Colin,
I agree that the fighter pilot was probably unrecoverable. The tough
part from my position is how to separate those from the recoverable
ones *before* they make their airplane into an aluminium plate on the
side of a rock. Since I have not yet figured out how to tell, I tend
to give it my best to try to get to whatever common sense might still
be operating while there still is time to try. A lot of that effor is
wasted.
In the interest of effort that probably will not be wasted (you seem to
be listening) , I want to point out that the idea that there was
'something psychologically busted in her brain' misses the most
important point. Most likely there was not; the fact is, we all are
susceptible to the same kind of error. That's the point; that she
*wasn't* different from the rest of us, that the only thing that
separates us from 'them' is a will to choose--and it is a choice--not
to succumb to the same temptations.
There was nothing 'wrong' with her.
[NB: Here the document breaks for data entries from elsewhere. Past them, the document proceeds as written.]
Lemma collector_words_fit i0 : (i0 < ecM)%nat -> fits_array ->
  (length (crd_words (Z.of_nat (ecK + i0)) (Z.of_nat (length sol)) cblks (remaining (Z.of_nat (ecK + i0)))) <= max_operands)%nat.
Proof.
  intros Hi Hfit. destruct (remaining_ids i0 Hi) as [_ Hlr]. unfold crd_words, fits_array, max_operands in *.
  rewrite !length_app, Hlr. cbn [length]. rewrite flat_map_fmap, (length_flat_map_const _ _ (4 + ecM)); [lia|].
  intros b. cbn [crd_of cb_coff length app]. by rewrite length_coffs.
Qed.

(** The numbers of the collector's command fit an [int]. *)
Lemma collector_words_s32 i0 : (i0 < ecM)%nat -> fits_array ->
  is_s32 (Z.of_nat (length sol)) /\ is_s32 (Z.of_nat (ecK + i0)).
Proof.
  intros Hi Hfit. pose proof (split_sets_length (length blks) 0 blks) as Hsl. fold sol in Hsl.
  destruct (so_helpers Hok) as [[K1 K2] K3]. unfold fits_array, max_operands, is_s32, _ecM in *. nia.
Qed.

Lemma collector_node_run i0 nd rs tl :
  length cmd_junk = COMMAND_MAX_LENGTH -> (forall n, length (junk n) = n) -> (i0 < ecM)%nat -> fits_array ->
  arrives rs (data_msg <$> blks) -> crdData nd = rs ++ tl ->
  files nd !! Z.of_nat (ecK + i0) = Some (parity data i0) ->
  run (command 7 (crd_words (Z.of_nat (ecK + i0)) (Z.of_nat (length sol)) cblks (remaining (Z.of_nat (ecK + i0))))) nd =
    Ok (mkNode (<[Z.of_nat (ecK + i0) := parity (update_data data) i0]> (files nd)) (raidData nd) (deltaData nd) tl
          ((outbox nd ++ collector_sends i0) ++ [(_coordinatorIP conf, (QAck, [49]))])).
Proof.
  intros Hcmd Hjunk Hi Hfit Harr Hcrd Hf. destruct (so_helpers Hok) as [[K1 K2] K3]. unfold is_s32 in K3.
  destruct (remaining_ids i0 Hi) as [Hr Hlr]. destruct (so_blocksize Hok) as [Hbs1 Hbs2].
  pose proof (split_sets_length (length blks) 0 blks) as Hsl. fold sol in Hsl. unfold fits_array, max_operands in Hfit.
  pose proof (crd_of_coff Hfit) as Hcoff. pose proof (collector_words_fit i0 Hi Hfit) as Hwords.
  assert (Hnd : NoDup (cb_id <$> cblks)) by (rewrite <- list_fmap_compose; apply (so_ids Hok)).
  assert (Hmsgs : delta_msg data_delta <$> cblks = data_msg <$> blks) by by rewrite <- list_fmap_compose.
  rewrite (collector_run conf _locIP junk cmd_junk pointer Hjunk cblks data_delta Hnd Hbs2 crd_of_range i0
    (Z.of_nat (length sol)) (remaining (Z.of_nat (ecK + i0))) (parity data i0) Hi ltac:(lia) ltac:(lia) sets_used Hcoff
    nd rs tl); try done.
  - unfold parities_done, send_ack, push. cbn [files raidData deltaData crdData outbox].
    by rewrite decide_True, all_forwards, parity_moves by done.
  - unfold is_s32. nia.
  - unfold is_s32, _ecM in *. lia.
  - by rewrite Hmsgs.
  - by apply parity_region; apply (so_data Hok).
Qed.

(** The collector's command does not end before all the deltas have come. *)
Lemma collector_node_needs i0 nd nd' :
  length cmd_junk = COMMAND_MAX_LENGTH -> (i0 < ecM)%nat -> fits_array ->
  run (command 7 (crd_words (Z.of_nat (ecK + i0)) (Z.of_nat (length sol)) cblks (remaining (Z.of_nat (ecK + i0))))) nd = Ok nd' ->
  (length blks <= length (datas (crdData nd)))%nat.
Proof.
  intros Hcmd Hi Hfit Hrun. destruct (remaining_ids i0 Hi) as [Hr Hlr]. destruct (collector_words_s32 i0 Hi Hfit) as [Hs1 Hs2].
  rewrite <- (length_fmap crd_of blks). destruct (so_blocksize Hok) as [_ Hbs].
  apply (collector_needs conf _locIP junk cmd_junk pointer cblks data_delta) in Hrun; try done.
  - rewrite <- list_fmap_compose. apply (so_ids Hok).
  - apply crd_of_range.
  - apply (so_helpers Hok).
  - apply sets_used.
  - by apply crd_of_coff.
  - by apply collector_words_fit.
Qed.

(** ** The other parity nodes *)

(** Byte [x] of the block is in a range announced for a subset. *)
Definition in_range (r : Z * Z) (x : nat) : bool := (r.1 * 1024 <=? Z.of_nat x) && (Z.of_nat x <? (r.1 + r.2) * 1024).
Definition is_announced (x : nat) : bool := existsb (fun r => in_range r x) announced.

Lemma announced_lookup j N :
  sol !! j = Some (Z.of_nat j, N) -> announced !!! j = ((hull N).1, (sub_set_range N).2) /\
  announced !! j = Some ((hull N).1, (sub_set_range N).2) /\
  0 <= (sub_set_range N).2 <= (hull N).2 - (hull N).1.
Proof.
  intros HN. assert (Hin : (Z.of_nat j, N) ∈ sol) by by eapply list_elem_of_lookup_2.
  pose proof (sub_set_range_hull N) as [H1 H2]. specialize (H2 (sol_nonempty _ N Hin) (sol_blk_ok _ N Hin)).
  assert (Ha : announced !! j = Some (sub_set_range N)) by (transitivity ((fun s => sub_set_range s.2) <$> (sol !! j));
    [apply list_lookup_fmap|by rewrite HN]).
  pose proof (sub_set_range_size N (sol_nonempty _ N Hin)) as H3. destruct (sub_set_range N) as [o u]. cbn [fst snd] in *.
  subst o. split_and!; [by apply list_lookup_total_correct|done| |lia]. apply H3.
  apply (Forall_impl _ _ _ (sol_blk_ok _ N Hin)). intros b (? & ? & ?). done.
Qed.

Lemma length_announced : length announced = length sol.
Proof. apply length_fmap. Qed.

Lemma length_parity_diff i : length (parity_diff i) = bb.
Proof. unfold parity_diff, parity. rewrite length_zip_with, !length_lincomb. lia. Qed.

Lemma slice_of_lookup i j N y :
  (j, N) ∈ sol -> (y < Z.to_nat (((hull N).2 - (hull N).1) * 1024))%nat ->
  length (slice_of i N) = Z.to_nat (((hull N).2 - (hull N).1) * 1024) /\
  slice_of i N !!! y = parity_diff i !!! (Z.to_nat ((hull N).1 * 1024) + y)%nat.
Proof.
  intros Hin Hy. destruct (crd_range_hull j N Hin) as (_ & H1 & H2). unfold slice_of, range_bytes. cbn [fst snd]. split.
  - rewrite length_take, length_drop, length_parity_diff. unfold block_bytes. lia.
  - by rewrite !list_lookup_total_alt, lookup_take_lt, lookup_drop by done.
Qed.

(** The slice of one subset, cut at its announced size, at its place. *)
Lemma slice_placed i j N x :
  sol !! j = Some (Z.of_nat j, N) -> (x < bb)%nat ->
  let r := announced !!! j in
  placed (Z.to_nat (r.1 * 1024)) (take (Z.to_nat (r.2 * 1024)) (slice_of i N)) x =
    if in_range r x then parity_diff i !!! x else 0.
Proof.
  intros HN Hx r. assert (Hin : (Z.of_nat j, N) ∈ sol) by by eapply list_elem_of_lookup_2.
  destruct (announced_lookup j N HN) as (Hr & _ & Hu). destruct (crd_range_hull _ N Hin) as (_ & H1 & H2).
  unfold r. rewrite Hr. cbn [fst snd]. unfold placed, in_range. cbn [fst snd].
  assert (Hl : length (slice_of i N) = Z.to_nat (((hull N).2 - (hull N).1) * 1024))
    by (apply (slice_of_lookup i _ N 0 Hin); lia).
  rewrite length_take, Hl, Nat.min_l by lia.
  destruct (Z.leb_spec ((hull N).1 * 1024) (Z.of_nat x)) as [Hlo|Hlo]; [|by rewrite decide_False by lia].
  destruct (Z.ltb_spec (Z.of_nat x) (((hull N).1 + (sub_set_range N).2) * 1024)) as [Hhi|Hhi];
    [|by rewrite decide_False by lia].
  cbn [andb]. rewrite decide_True by lia.
  rewrite list_lookup_total_alt, lookup_take_lt, <- list_lookup_total_alt by lia.
  destruct (slice_of_lookup i _ N (x - Z.to_nat ((hull N).1 * 1024)) Hin) as [_ ->]; [lia|]. f_equal. lia.
Qed.

(** Different subsets announce disjoint ranges. *)
Lemma announced_disjoint j k x :
  (j < length sol)%nat -> (k < length sol)%nat -> in_range (announced !!! j) x = true ->
  in_range (announced !!! k) x = true -> j = k.
Proof.
  intros Hj Hk Hjx Hkx. destruct (decide (j = k)) as [|Hne]; [done|]. exfalso.
  assert (H : forall a b, (a < b)%nat -> (b < length sol)%nat -> in_range (announced !!! a) x = true ->
    in_range (announced !!! b) x = true -> False).
  { intros a b Hab Hb Ha Hbx. destruct (sol_lookup a) as (N & HN & _); [lia|]. destruct (sol_lookup b Hb) as (M & HM & _).
    destruct (announced_lookup a N HN) as (Ea & _ & Ua), (announced_lookup b M HM) as (Eb & _ & Ub).
    rewrite Ea in Ha. rewrite Eb in Hbx. unfold in_range in Ha, Hbx. cbn [fst snd] in Ha, Hbx.
    pose proof (split_sets_apart (length blks) 0 blks blks_ok) as Hap. fold sol in Hap.
    pose proof (ForallOrdPairs_lookup _ _ a b _ _ Hap HN HM Hab) as [Hx|Hx]; cbn [fst snd] in Hx; lia. }
  destruct (decide (j < k)%nat); [by apply (H j k)|apply (H k j); (done || lia)].
Qed.

(** What the parity node [i] stores: the new parity on the announced ranges,
    the old one elsewhere. *)
Definition forwarded (i : nat) : list Z :=
  (fun x => if is_announced x then parity (update_data data) i !!! x else parity data i !!! x) <$> seq 0 bb.

Lemma slices_sum i x :
  (x < bb)%nat ->
  xsum (length announced) (fun j => placed (Z.to_nat ((announced !!! j).1 * 1024))
      (take (Z.to_nat ((announced !!! j).2 * 1024)) (slice_of i (sol !!! j).2)) x) =
    if is_announced x then parity_diff i !!! x else 0.
Proof.
  intros Hx. rewrite (xsum_ext _ _ (fun j => if in_range (announced !!! j) x then parity_diff i !!! x else 0)).
  2:{ intros j Hj. rewrite length_announced in Hj. destruct (sol_lookup j Hj) as (N & HN & _).
      rewrite (list_lookup_total_correct _ _ _ HN). by apply slice_placed. }
  unfold is_announced. destruct (existsb _ announced) eqn:E.
  - apply existsb_exists in E as (r & [j Hj]%list_elem_of_In%list_elem_of_lookup & Hr).
    pose proof (lookup_lt_Some _ _ _ Hj) as Hlt. apply list_lookup_total_correct in Hj.
    rewrite (xsum_single _ (fun j => if in_range (announced !!! j) x then _ else _) j Hlt); [by rewrite Hj, Hr|].
    intros k Hk Hne. destruct (in_range (announced !!! k) x) eqn:Hkx; [|done]. exfalso. apply Hne.
    rewrite length_announced in Hk, Hlt. eapply (announced_disjoint k j x); [done|done|done|by rewrite Hj].
  - apply xsum_zero. intros j Hj. destruct (in_range (announced !!! j) x) eqn:Hkx; [|done]. exfalso.
    apply not_true_iff_false in E. apply E, existsb_exists. exists (announced !!! j). split; [|done].
    apply list_elem_of_In. by apply list_elem_of_lookup_total_2.
Qed.

Abbreviation slices i := (fun j => slice_of i (sol !!! j).2).

Lemma patched_forwarded i :
  (i < ecM)%nat ->
  (forall j o s, announced !! j = Some (o, s) -> 0 <= o /\ 0 <= s /\ o + s <= _blocksize conf /\
     (Z.to_nat (s * 1024) <= length (slices i j))%nat /\ Forall is_byte (slices i j)) ->
  patched conf announced (slices i) (parity data i) = forwarded i.
Proof.
  intros Hi Hrg. assert (Hl : length (patched conf announced (slices i) (parity data i)) = bb) by apply length_aggregate.
  apply list_eq_total; [rewrite Hl; unfold forwarded; by rewrite length_fmap, length_seq|].
  rewrite Hl. intros x Hx.
  unfold forwarded. rewrite fmap_seq_lookup_total by done.
  rewrite (patched_lookup conf announced (slices i) Hrg) by done.
  rewrite slices_sum by done. destruct (is_announced x); [|apply Z.lxor_0_l].
  unfold parity_diff. rewrite zip_with_lookup_total by (unfold parity; by rewrite length_lincomb).
  by rewrite Z.lxor_comm, lxor_cancel_l.
Qed.

Lemma slices_ok i :
  (i < ecM)%nat -> forall j o s, announced !! j = Some (o, s) -> 0 <= o /\ 0 <= s /\ o + s <= _blocksize conf /\
    (Z.to_nat (s * 1024) <= length (slices i j))%nat /\ Forall is_byte (slices i j).
Proof.
  intros Hi j o s Hj. pose proof (lookup_lt_Some _ _ _ Hj) as Hlt. rewrite length_announced in Hlt.
  destruct (sol_lookup j Hlt) as (N & HN & Hin). destruct (announced_lookup j N HN) as (_ & Ha & Hu).
  rewrite Hj in Ha. injection Ha as -> ->. destruct (crd_range_hull _ N Hin) as (_ & H1 & H2).
  rewrite (list_lookup_total_correct _ _ _ HN). cbn [snd].
  destruct (slice_of_lookup i _ N 0 Hin) as [Hl _]; [lia|]. rewrite Hl. split_and!; [lia|lia|lia|lia|].
  unfold slice_of, range_bytes. apply Forall_take, Forall_drop. destruct (so_data Hok) as [Hd1 Hd2].
  apply zip_xor_bytes; apply parity_region; try done; [apply length_update_data|apply update_data_regions].
Qed.

Lemma forward_words_fit i :
  fits_array -> (length (forward_words (Z.of_nat (ecK + i)) announced) <= max_operands)%nat.
Proof.
  intros Hfit. pose proof (split_sets_length (length blks) 0 blks) as Hsl. fold sol in Hsl.
  unfold forward_words. cbn [length]. rewrite length_forward_triples, length_announced.
  unfold fits_array, max_operands in *. nia.
Qed.

(** Nor does the command of another parity node, before all the slices have come. *)
Lemma forwarded_needs i nd nd' :
  length cmd_junk = COMMAND_MAX_LENGTH -> (i < ecM)%nat -> fits_array ->
  run (command 8 (forward_words (Z.of_nat (ecK + i)) announced)) nd = Ok nd' ->
  (length sol <= length (datas (crdData nd)))%nat.
Proof.
  intros Hcmd Hi Hfit Hrun. rewrite <- length_announced. destruct (so_helpers Hok) as [[K1 K2] K3].
  destruct (so_blocksize Hok) as [_ Hbs]. pose proof (slices_ok i Hi) as Hrg.
  apply (parity_node_needs conf _locIP junk cmd_junk pointer announced (slices i) Hbs) in Hrun; try done.
  - unfold is_s32, _ecM in *. lia.
  - by apply forward_words_fit.
Qed.

Lemma forwarded_run i nd rs tl :
  length cmd_junk = COMMAND_MAX_LENGTH -> (forall n, length (junk n) = n) -> (i < ecM)%nat -> fits_array -> blks <> [] ->
  arrives rs (slice_of_set i <$> sol) -> crdData nd = rs ++ tl ->
  files nd !! Z.of_nat (ecK + i) = Some (parity data i) ->
  run (command 8 (forward_words (Z.of_nat (ecK + i)) announced)) nd =
    Ok (mkNode (<[Z.of_nat (ecK + i) := forwarded i]> (files nd)) (raidData nd) (deltaData nd) tl
          (outbox nd ++ [(_coordinatorIP conf, (QAck, [49]))])).
Proof.
  intros Hcmd Hjunk Hi Hfit Hne Harr Hcrd Hf. destruct (so_helpers Hok) as [[K1 K2] K3]. unfold is_s32 in K3.
  pose proof (slices_ok i Hi) as Hrg. destruct (so_blocksize Hok) as [Hbs1 Hbs2].
  pose proof (split_sets_length (length blks) 0 blks) as Hsl. fold sol in Hsl.
  pose proof (forward_words_fit i Hfit) as Hlen.
  assert (Hmsgs : slice_msg (slices i) <$> seq 0 (length announced) = slice_of_set i <$> sol).
  { rewrite length_announced. apply list_eq_same_length with (length sol);
      [by rewrite length_fmap|by rewrite length_fmap, length_seq|]. intros j m1 m2 Hj H1 H2.
    destruct (sol_lookup j Hj) as (N & HN & _). rewrite list_lookup_fmap, lookup_seq_lt in H1 by done.
    injection H1 as <-. apply (list_lookup_fmap_Some (slice_of_set i)) in H2 as (s & -> & Hs).
    injection (eq_trans (eq_sym Hs) HN) as ->.
    unfold slice_msg, slice_of_set. by rewrite (list_lookup_total_correct _ _ _ HN). }
  rewrite (parity_node_run conf _locIP junk cmd_junk pointer Hjunk announced (slices i) Hbs2 Hrg nd
    (Z.of_nat (ecK + i)) rs tl (parity data i)); try done.
  - by rewrite (patched_forwarded i Hi Hrg).
  - unfold is_s32, _ecM in *. lia.
  - intros E. apply (f_equal length) in E. rewrite length_announced in E. unfold sol in E. revert E. destruct blks; [done|].
    unfold get_upd_solu_crd. cbn. by destruct (grow _ _ _).
  - by rewrite Hmsgs.
  - apply parity_region; apply (so_data Hok).
Qed.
She was just like us. We could do
the same thing tomorrow, except that--if we choose--we can realize that
and learn from her mistakes and decide to take actions to make sure
that when we are being taken down that path by our emotions, that we
then *choose* to do not what we want to do, nor what everyone else is
doing, nor what will make us popular, but rather that which we know is
better from a purely rational point of view. It sounds easy when we
are not in the midst of it, and in fact it is not.